Begin at the first line below and copy each line exactly, ending with the line where "if bool_decide (p" appears.

:: Available records ::

Segment Open

Definition boundLoginAttempt `{CaseMapping} (login_ password clientSource : value)
    : Prelude.result LoginDenialReason BoundedLoginAttempt :=
  match password with
  | VStr p =>
      if bool_decide (p = "") then Throw passwordMissing
      else if (PASSWORD_MAX_LENGTH <? units p) || (PASSWORD_MAX_BYTES <? len p) then Throw passwordOversize
      else match clientSource with
           | VStr s =>
               if (CLIENT_SOURCE_MAX_LENGTH <? units s) || negb (isClientSource s) then Throw clientSourceInvalid
               else match login_ with
                    | VStr l => if LOGIN_MAX_LENGTH <? units l then Throw loginOversize
                                else Ok (Attempt (normalizeLogin (VStr l)) p s)
                    | _ => Throw loginOversize
                    end
           | _ => Throw clientSourceInvalid
           end
  | _ => Throw passwordMissing
  end.

(** ** Guards *)

(** [createHmac('sha256', key)], raw and in hex. *)
Class GuardDigests : Type := {
  hmac_raw : string → string → string;
  hmac_hex : string → string → string;
}.

Definition GUARD_KEY_CONTEXT : string := "kaudit.login-guard.v1.key".
Definition GUARD_DIGEST_CONTEXT : string := "kaudit.login-guard.v1.digest".
Definition FIELD_SEPARATOR : string := chr 31.

Definition deriveLoginGuardSecret `{GuardDigests} (sessionSecret : value) : Prelude.result LoginFaultCode string :=
  match sessionSecret with
  | VStr s => if units s <? SESSION_MIN_SECRET_LENGTH then Throw login_configInvalid else Ok (hmac_raw s GUARD_KEY_CONTEXT)
  | _ => Throw login_configInvalid
  end.

Definition deriveLoginGuardDigest `{GuardDigests} (scope : LoginGuardScope) (value guardSecret : string) : string :=
  hmac_hex guardSecret (GUARD_DIGEST_CONTEXT +:+ FIELD_SEPARATOR +:+ scope_text scope +:+ FIELD_SEPARATOR +:+ value).
Lemma guesses_admitted secret scope k a0 attempts d rs d' :
  try_all secret attempts d = (rs, d') → keyed d →
  Forall (fun a => unguarded a ∧ a0 ≤ try_time a < a0 + window) attempts →
  (∀ a r, (a, r) ∈ rs → (scope, k) ∈ tries_on secret a → completed r = false) →
  Z.of_nat (length (guesses_on secret (scope, k) rs)) + admits scope a0 (guard_in d' scope k) ≤ admits scope a0 (guard_in d scope k).
Proof.
  revert d rs. induction attempts as [|a attempts IH]; intros d rs H Hk Hf Hc; cbn in H.
  { injection H as <- <-. cbn. lia. }
  destruct (try_once secret a d) as [r d1] eqn:E1. destruct (try_all secret attempts d1) as [rs1 d2] eqn:E2. injection H as <- <-.
  apply Forall_cons in Hf as [[Ho Ht] Hf]. destruct (try_guards secret a d r d1 E1 Ho Hk) as [K1 He].
  specialize (IH d1 rs1 E2 K1 Hf ltac:(intros b q Hin; apply Hc; by right)).
  assert ((if decide ((scope, k) ∈ tries_on secret a ∧ guess r = true) then 1 else 0) + admits scope a0 (guard_in d1 scope k)
          ≤ admits scope a0 (guard_in d scope k)) as Hstep.
  { destruct He as [[Hg He]|[[Hb He]|[Hcomp He]]].
    - rewrite He, decide_False by (rewrite Hg; by intros [_ ?]). lia.
    - rewrite He. destruct (bool_decide_reflect ((scope, k) ∈ tries_on secret a)) as [Hin|Hni].
      + pose proof (admits_failed scope k a0 (guard_in d scope k) (try_time a) (Hb _ _ Hin) Ht). destruct (decide _); lia.
      + rewrite decide_False by naive_solver. lia.
    - destruct (He scope k) as [->|[_ Hin]].
      + rewrite decide_False; [lia|]. intros [_ Hg]. by destruct r as [[]|[]].
      + rewrite (Hc a r ltac:(left) Hin) in Hcomp. done. }
  unfold guesses_on in *. rewrite filter_cons. cbn [fst snd]. destruct (decide _); cbn [length]; lia.
Qed.

Lemma admits_nonneg scope a0 g : 0 ≤ admits scope a0 g.
Proof.
  pose proof (threshold_range scope) as [HT _]. unfold admits. destruct g as [g|]; [|lia].
  destruct (match blocked_until g with Some b => a0 + window <=? b | None => false end); [lia|]. destruct (a0 <=? window_started_at g); lia.
Qed.

(** C28: Attempts to log in that follow each other, one at a time, within one window,
    while nobody else touches the guards and none of those on a guard logs in: at most
    [2 * threshold - 2] of those on that guard are verified and denied (eight on one login,
    ninety-eight from one source), and the rest are answered before a verification is bought.
    The guards may start with any blocks and windows, as long as their keys are distinct and
    every stored count is at least one, as the counting leaves it. Concurrent attempts, which
    may all read a guard before any of them is counted, are not bounded by this. *)
Theorem password_guesses_bounded secret scope k from attempts d rs d' :
  try_all secret attempts d = (rs, d') → keyed d →
  Forall (fun g => 1 ≤ failure_count g) (guards d) →
  Forall (fun a => unguarded a ∧ from ≤ try_time a < from + LOGIN_FAILURE_WINDOW_SECONDS * 1000) attempts →
  (∀ a r, (a, r) ∈ rs → (scope, k) ∈ tries_on secret a → completed r = false) →
  Z.of_nat (length (guesses_on secret (scope, k) rs)) ≤ 2 * LOGIN_FAILURE_THRESHOLDS scope - 2.
Proof.
  intros H Hk Hn Hf Hc. pose proof (guesses_admitted secret scope k from attempts d rs d' H Hk Hf Hc) as Hg.
  pose proof (admits_nonneg scope from (guard_in d' scope k)).
  assert (0 ≤ admits scope from (guard_in d scope k) ≤ 2 * LOGIN_FAILURE_THRESHOLDS scope - 2) as Hr; [|lia].
  apply admits_range. intros g Eg. rewrite Forall_forall in Hn. apply Hn. unfold guard_in in Eg.
  destruct (where_ (is_guard (scope_text scope) k) (guards d)) as [|x l] eqn:E; [done|]. injection Eg as ->.
  assert (g ∈ where_ (is_guard (scope_text scope) k) (guards d)) as Hin by (rewrite E; left). by apply elem_of_where in Hin as [_ Hin].
Qed.

(** *** Blocks end *)

(** No guard blocks beyond a window after this instant. *)
Definition blocks_until (t : Z) (d : LoginDb) : Prop :=
  ∀ scope k g b, guard_in d scope k = Some g → blocked_until g = Some b → b ≤ t + window.

Lemma blocks_until_failed t scope digest at_ g g' b :
  failed scope digest at_ g = Some g' → blocked_until g' = Some b → at_ ≤ t →
  (∀ x c, g = Some x → blocked_until x = Some c → c ≤ t + window) → b ≤ t + window.
Proof.
  intros [= <-] Hb Ht Hg. destruct g as [g|]; [|done]. cbn in Hb. destruct (_ <=? _) in Hb.
  - injection Hb as <-. unfold guardBlockedUntil. change (LOGIN_BLOCK_SECONDS * 1000) with window. lia.
  - by eapply Hg.
Qed.

Lemma blocks_until_try secret a d r d' t :
  try_once secret a d = (r, d') → unguarded a → keyed d → try_time a ≤ t → blocks_until t d → keyed d' ∧ blocks_until t d'.
Proof.
  intros H Ho Hk Ht Hb. destruct (try_guards secret a d r d' H Ho Hk) as [K1 He]. split; [done|]. intros scope k g b Hg.
  destruct He as [[_ He]|[[_ He]|[_ He]]].
  - rewrite He in Hg. by apply (Hb scope k).
  - rewrite He in Hg. destruct (bool_decide _); [|by apply (Hb scope k)]. intros Hbl.
    eapply blocks_until_failed; [exact Hg|exact Hbl|done|]. intros x c Hx. by apply (Hb scope k).
  - destruct (He scope k) as [E|[E _]]; rewrite E in Hg; [|done]. by apply (Hb scope k).
Qed.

Segment Closed

:: Answer to this problem ::
Definition boundLoginAttempt `{CaseMapping} (login_ password clientSource : value)
    : Prelude.result LoginDenialReason BoundedLoginAttempt :=
  match password with
  | VStr p =>
      if bool_decide (p = "") then Throw passwordMissing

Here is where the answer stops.